* **TASK INSTRUCTIONS**
What you give back should match the entries below character for character.
━━━
(* ===== verification/GccXmlTypes.v ===== *)
(** * The header parser: types

    [scan_types] of [ModuleParser]: enumerations, classes, containers and typedefs of the
    module's namespace and of those within it, with what is nested in classes.  Classes
    are registered after their bases: a class whose base is still to come is postponed. *)
From S2P Require Import Prelude.
From S2P Require Import Format.
From S2P Require Import CodeSink.
From S2P Require Import CTypeParser.
From S2P Require Import Annotations.
From S2P Require Import Pygen.
From S2P Require Import GccXml.
From S2P Require Import PygenTrace.
From S2P Require Import GccXmlFrame.
From S2P Require Import GccXmlDemo.

(** What becomes of a class in one round *)
Inductive verdict (A : Type) : Type :=
  | Proceed (a : A)
  | Skip
  | Postpone.
Arguments Proceed {A} a.
Arguments Skip {A}.
Arguments Postpone {A}.

Section types.
Context {gccxml : Gccxml} {W F R P M : Type} {ops : WrapOps W F R P M}.
Context (cfg : parser_config (W:=W) (F:=F) (M:=M)) {dict_order : DictOrder}.
(** Python compares sinks by their addresses when two sections have the same precedence. *)
Context (sink_rank : nat -> Z).
Local Abbreviation parser := (parser (W:=W) (M:=M)).

(** Where types are looked for: in the namespace itself, by the function of the script
    with that name, or in a class of it *)
Inductive scan_scope : Type :=
  | NamespaceScope (register_function : string)
  | ClassScope (w : W) (cls : decl).

Definition outer_class_of (scope : scan_scope) : option W :=
  match scope with NamespaceScope _ => None | ClassScope w _ => Some w end.

(** The declarations of one kind in a scope; those of a class have to be public. *)
Definition scope_decls (of_kind : decl -> list decl) (ns : decl) (scope : scan_scope) : list decl :=
  match scope with
  | NamespaceScope _ => located cfg (of_kind ns)
  | ClassScope _ cls =>
      public_names (List.filter (fun d => String.eqb (member_access_type cls d) "public")
                      (located cfg (of_kind cls)))
  end.

(** ** Annotations of classes *)

Definition setdefault (name : string) (v : pyval) (kwargs : gmap string (kwarg W)) : gmap string (kwarg W) :=
  match kwargs !! name with Some _ => kwargs | None => <[name := Value v]> kwargs end.
Definition annotation_or_none (name : string) (anns : annotations) : ann_value :=
  default NoValue (anns !! name).

(** One round of the loop of [_apply_class_annotations], on the keyword arguments and
    [is_exception] *)
Definition class_annotation (anns : annotations) (st : gmap string (kwarg W) * bool)
    (a : string * ann_value) : res (gmap string (kwarg W) * bool) :=
  let '(kwargs, is_exception) := st in
  let '(name, value) := a in
  if bool_decide (name ∈ ["allow_subclassing"; "is_singleton"; "automatic_type_narrowing"]) then
    b <-? parse_boolean value ;; Ok (setdefault name (PyBool b) kwargs, is_exception)
  else if String.eqb name "incref_method" then
    Ok (setdefault "memory_policy" (PyMethodsPolicy value (annotation_or_none "decref_method" anns)
          (annotation_or_none "peekref_method" anns)) kwargs, is_exception)
  else if String.eqb name "free_function" then
    Ok (setdefault "memory_policy" (PyFreePolicy value) kwargs, is_exception)
  else if String.eqb name "incref_function" then
    Ok (setdefault "memory_policy" (PyFunctionsPolicy value (annotation_or_none "decref_function" anns)) kwargs,
        is_exception)
  else if bool_decide (name ∈ ["python_name"; "custom_name"]) then
    Ok (setdefault "custom_name" (py_of_annotation value) kwargs, is_exception)
  else if String.eqb name "exception" then Ok (kwargs, true)
  else if String.eqb name "import_from_module" then
    Ok (setdefault "import_from_module" (py_of_annotation value) kwargs, is_exception)
  else Ok (kwargs, is_exception).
━━━
* **ANSWER BELOW**
(* ===== verification/GccXmlTypes.v ===== *)
(** * The header parser: types

    [scan_types] of [ModuleParser]: enumerations, classes, containers and typedefs of the
    module's namespace and of those within it, with what is nested in classes.  Classes
    are registered after their bases: a class whose base is still to come is postponed. *)
From S2P Require Import Prelude.
From S2P Require Import Format.
From S2P Require Import CodeSink.
From S2P Require Import CTypeParser.
From S2P Require Import Annotations.
From S2P Require Import Pygen.
From S2P Require Import GccXml.
From S2P Require Import PygenTrace.
From S2P Require Import GccXmlFrame.
From S2P Require Import GccXmlDemo.

(** What becomes of a class in one round *)
Inductive verdict (A : Type) : Type :=
  | Proceed (a : A)
  | Skip
  | Postpone.
Arguments Proceed {A} a.
Arguments Skip {A}.
Arguments Postpone {A}.

Section types.
Context {gccxml : Gccxml} {W F R P M : Type} {ops : WrapOps W F R P M}.
Context (cfg : parser_config (W:=W) (F:=F) (M:=M)) {dict_order : DictOrder}.
(** Python compares sinks by their addresses when two sections have the same precedence. *)
Context (sink_rank : nat -> Z).
Local Abbreviation parser := (parser (W:=W) (M:=M)).

(** Where types are looked for: in the namespace itself, by the function of the script
    with that name, or in a class of it *)
Inductive scan_scope : Type :=
  | NamespaceScope (register_function : string)
  | ClassScope (w : W) (cls : decl).

Definition outer_class_of (scope : scan_scope) : option W :=
  match scope with NamespaceScope _ => None | ClassScope w _ => Some w end.

(** The declarations of one kind in a scope; those of a class have to be public. *)
Definition scope_decls (of_kind : decl -> list decl) (ns : decl) (scope : scan_scope) : list decl :=
  match scope with
  | NamespaceScope _ => located cfg (of_kind ns)
  | ClassScope _ cls =>
      public_names (List.filter (fun d => String.eqb (member_access_type cls d) "public")
                      (located cfg (of_kind cls)))
  end.

(** ** Annotations of classes *)

Definition setdefault (name : string) (v : pyval) (kwargs : gmap string (kwarg W)) : gmap string (kwarg W) :=
  match kwargs !! name with Some _ => kwargs | None => <[name := Value v]> kwargs end.
Definition annotation_or_none (name : string) (anns : annotations) : ann_value :=
  default NoValue (anns !! name).

(** One round of the loop of [_apply_class_annotations], on the keyword arguments and
    [is_exception] *)
Definition class_annotation (anns : annotations) (st : gmap string (kwarg W) * bool)
    (a : string * ann_value) : res (gmap string (kwarg W) * bool) :=
  let '(kwargs, is_exception) := st in
  let '(name, value) := a in
  if bool_decide (name ∈ ["allow_subclassing"; "is_singleton"; "automatic_type_narrowing"]) then
    b <-? parse_boolean value ;; Ok (setdefault name (PyBool b) kwargs, is_exception)
  else if String.eqb name "incref_method" then
    Ok (setdefault "memory_policy" (PyMethodsPolicy value (annotation_or_none "decref_method" anns)
          (annotation_or_none "peekref_method" anns)) kwargs, is_exception)
  else if String.eqb name "free_function" then
    Ok (setdefault "memory_policy" (PyFreePolicy value) kwargs, is_exception)
  else if String.eqb name "incref_function" then
    Ok (setdefault "memory_policy" (PyFunctionsPolicy value (annotation_or_none "decref_function" anns)) kwargs,
        is_exception)
  else if bool_decide (name ∈ ["python_name"; "custom_name"]) then
    Ok (setdefault "custom_name" (py_of_annotation value) kwargs, is_exception)
  else if String.eqb name "exception" then Ok (kwargs, true)
  else if String.eqb name "import_from_module" then
    Ok (setdefault "import_from_module" (py_of_annotation value) kwargs, is_exception)
  else Ok (kwargs, is_exception).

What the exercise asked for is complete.